* Your assignment:
Search the records below for "SyntaxError"; copy each line that has it.
----
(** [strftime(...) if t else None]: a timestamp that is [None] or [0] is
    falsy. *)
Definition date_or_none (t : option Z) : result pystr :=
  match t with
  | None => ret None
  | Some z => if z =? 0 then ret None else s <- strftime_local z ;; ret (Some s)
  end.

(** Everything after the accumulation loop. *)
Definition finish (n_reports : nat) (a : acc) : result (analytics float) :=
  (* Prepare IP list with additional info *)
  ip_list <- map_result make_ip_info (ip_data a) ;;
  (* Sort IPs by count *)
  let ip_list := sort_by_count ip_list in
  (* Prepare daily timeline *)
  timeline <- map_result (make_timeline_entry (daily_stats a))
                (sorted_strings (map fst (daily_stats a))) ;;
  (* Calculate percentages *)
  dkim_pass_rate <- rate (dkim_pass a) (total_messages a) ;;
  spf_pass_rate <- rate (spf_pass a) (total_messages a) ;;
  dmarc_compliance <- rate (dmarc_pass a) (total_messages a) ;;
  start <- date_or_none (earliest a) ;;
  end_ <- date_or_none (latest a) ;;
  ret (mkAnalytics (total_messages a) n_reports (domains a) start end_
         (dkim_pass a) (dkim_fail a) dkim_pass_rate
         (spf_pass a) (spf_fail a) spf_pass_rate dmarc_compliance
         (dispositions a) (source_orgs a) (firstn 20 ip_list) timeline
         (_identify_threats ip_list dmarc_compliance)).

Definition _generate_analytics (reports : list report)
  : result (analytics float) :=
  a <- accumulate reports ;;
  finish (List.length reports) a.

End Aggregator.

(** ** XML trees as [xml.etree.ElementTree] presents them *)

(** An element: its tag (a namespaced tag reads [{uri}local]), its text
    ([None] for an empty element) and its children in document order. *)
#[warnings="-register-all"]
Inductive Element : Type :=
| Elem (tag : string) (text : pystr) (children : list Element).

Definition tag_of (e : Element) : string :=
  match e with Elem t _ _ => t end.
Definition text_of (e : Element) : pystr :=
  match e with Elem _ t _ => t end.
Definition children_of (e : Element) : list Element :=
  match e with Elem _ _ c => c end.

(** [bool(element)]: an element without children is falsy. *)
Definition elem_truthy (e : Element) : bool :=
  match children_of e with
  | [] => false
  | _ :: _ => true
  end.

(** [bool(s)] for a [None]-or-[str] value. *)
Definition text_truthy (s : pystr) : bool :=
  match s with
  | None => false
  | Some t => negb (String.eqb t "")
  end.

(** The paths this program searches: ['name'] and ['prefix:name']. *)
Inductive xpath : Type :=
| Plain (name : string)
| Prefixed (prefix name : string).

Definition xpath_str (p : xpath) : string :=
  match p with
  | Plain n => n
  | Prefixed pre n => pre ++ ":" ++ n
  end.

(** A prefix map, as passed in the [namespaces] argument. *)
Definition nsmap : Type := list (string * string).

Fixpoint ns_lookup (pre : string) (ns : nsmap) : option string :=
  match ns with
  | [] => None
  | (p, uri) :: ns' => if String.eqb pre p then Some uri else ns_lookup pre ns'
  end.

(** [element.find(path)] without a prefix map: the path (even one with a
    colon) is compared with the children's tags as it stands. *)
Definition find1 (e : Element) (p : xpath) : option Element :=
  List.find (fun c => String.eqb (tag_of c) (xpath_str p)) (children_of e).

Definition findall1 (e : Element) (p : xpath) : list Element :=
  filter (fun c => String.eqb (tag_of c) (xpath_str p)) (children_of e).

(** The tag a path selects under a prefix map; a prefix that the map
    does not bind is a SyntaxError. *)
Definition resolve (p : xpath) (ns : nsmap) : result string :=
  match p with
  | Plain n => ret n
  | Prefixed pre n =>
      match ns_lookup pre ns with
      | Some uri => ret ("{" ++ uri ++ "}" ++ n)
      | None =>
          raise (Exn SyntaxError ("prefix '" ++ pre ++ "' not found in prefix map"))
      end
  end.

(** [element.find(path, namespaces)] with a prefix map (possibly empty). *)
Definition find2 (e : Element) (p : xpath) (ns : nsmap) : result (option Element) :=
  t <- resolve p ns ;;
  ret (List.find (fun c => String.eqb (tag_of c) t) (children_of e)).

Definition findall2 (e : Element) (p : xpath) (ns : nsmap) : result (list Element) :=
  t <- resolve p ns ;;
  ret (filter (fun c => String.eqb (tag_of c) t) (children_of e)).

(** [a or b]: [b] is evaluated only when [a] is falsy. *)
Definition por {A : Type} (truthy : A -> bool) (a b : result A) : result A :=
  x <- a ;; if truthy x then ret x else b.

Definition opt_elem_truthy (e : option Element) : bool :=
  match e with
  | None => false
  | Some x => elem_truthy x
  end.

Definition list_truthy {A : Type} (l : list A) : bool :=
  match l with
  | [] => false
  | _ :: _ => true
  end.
----
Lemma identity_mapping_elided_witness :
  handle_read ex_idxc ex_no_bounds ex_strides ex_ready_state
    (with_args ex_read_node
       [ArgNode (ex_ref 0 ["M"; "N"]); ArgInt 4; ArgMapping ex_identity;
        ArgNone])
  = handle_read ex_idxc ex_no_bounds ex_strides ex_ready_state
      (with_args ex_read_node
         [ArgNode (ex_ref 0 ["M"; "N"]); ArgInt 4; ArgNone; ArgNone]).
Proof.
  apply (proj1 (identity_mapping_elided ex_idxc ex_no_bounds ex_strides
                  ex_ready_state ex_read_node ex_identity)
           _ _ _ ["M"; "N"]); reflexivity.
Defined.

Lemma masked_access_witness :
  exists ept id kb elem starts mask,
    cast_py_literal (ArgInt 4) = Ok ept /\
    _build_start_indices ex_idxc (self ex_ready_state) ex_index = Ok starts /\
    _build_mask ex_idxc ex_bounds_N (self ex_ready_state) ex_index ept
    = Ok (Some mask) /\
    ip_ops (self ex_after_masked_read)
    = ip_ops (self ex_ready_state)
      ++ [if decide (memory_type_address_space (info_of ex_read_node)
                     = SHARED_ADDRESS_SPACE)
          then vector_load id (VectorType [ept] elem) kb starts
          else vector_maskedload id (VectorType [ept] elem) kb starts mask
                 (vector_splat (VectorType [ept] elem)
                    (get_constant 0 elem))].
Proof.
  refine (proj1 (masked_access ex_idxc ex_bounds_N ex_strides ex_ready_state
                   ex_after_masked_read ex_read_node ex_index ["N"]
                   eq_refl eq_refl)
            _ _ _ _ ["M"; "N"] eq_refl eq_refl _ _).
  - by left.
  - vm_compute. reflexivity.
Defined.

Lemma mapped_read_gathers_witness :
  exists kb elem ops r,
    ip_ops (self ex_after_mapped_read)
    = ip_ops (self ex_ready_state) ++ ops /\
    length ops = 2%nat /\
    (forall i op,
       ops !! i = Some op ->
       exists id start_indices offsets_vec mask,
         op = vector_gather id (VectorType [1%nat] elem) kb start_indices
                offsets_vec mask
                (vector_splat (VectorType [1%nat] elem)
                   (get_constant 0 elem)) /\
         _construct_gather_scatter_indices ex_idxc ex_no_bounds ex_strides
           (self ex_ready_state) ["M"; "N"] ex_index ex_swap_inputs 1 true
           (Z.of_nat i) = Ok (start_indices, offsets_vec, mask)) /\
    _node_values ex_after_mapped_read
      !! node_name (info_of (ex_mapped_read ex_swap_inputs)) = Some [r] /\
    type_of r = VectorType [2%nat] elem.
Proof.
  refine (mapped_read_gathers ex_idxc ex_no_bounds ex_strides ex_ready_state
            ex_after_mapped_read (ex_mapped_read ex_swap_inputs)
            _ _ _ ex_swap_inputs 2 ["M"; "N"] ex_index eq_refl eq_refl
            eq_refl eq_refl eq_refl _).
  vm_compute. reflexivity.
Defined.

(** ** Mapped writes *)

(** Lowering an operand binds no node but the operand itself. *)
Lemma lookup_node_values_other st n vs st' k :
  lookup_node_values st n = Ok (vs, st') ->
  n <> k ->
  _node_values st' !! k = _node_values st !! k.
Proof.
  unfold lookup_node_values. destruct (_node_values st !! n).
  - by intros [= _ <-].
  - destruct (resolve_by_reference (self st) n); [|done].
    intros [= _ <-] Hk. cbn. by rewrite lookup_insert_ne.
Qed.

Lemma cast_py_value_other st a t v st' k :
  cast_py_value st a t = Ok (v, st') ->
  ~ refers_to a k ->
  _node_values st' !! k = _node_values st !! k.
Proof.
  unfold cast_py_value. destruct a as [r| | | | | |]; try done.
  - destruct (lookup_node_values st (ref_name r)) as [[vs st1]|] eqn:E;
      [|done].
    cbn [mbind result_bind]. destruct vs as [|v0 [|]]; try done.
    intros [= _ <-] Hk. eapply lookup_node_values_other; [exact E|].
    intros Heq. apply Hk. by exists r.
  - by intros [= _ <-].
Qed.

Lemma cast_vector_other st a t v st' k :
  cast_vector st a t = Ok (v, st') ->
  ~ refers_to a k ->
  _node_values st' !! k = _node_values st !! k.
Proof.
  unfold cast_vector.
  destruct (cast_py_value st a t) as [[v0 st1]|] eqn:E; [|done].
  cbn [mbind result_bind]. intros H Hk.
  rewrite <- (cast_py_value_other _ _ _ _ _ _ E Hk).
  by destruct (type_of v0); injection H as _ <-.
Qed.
----
* Expected output:
    does not bind is a SyntaxError. *)
          raise (Exn SyntaxError ("prefix '" ++ pre ++ "' not found in prefix map"))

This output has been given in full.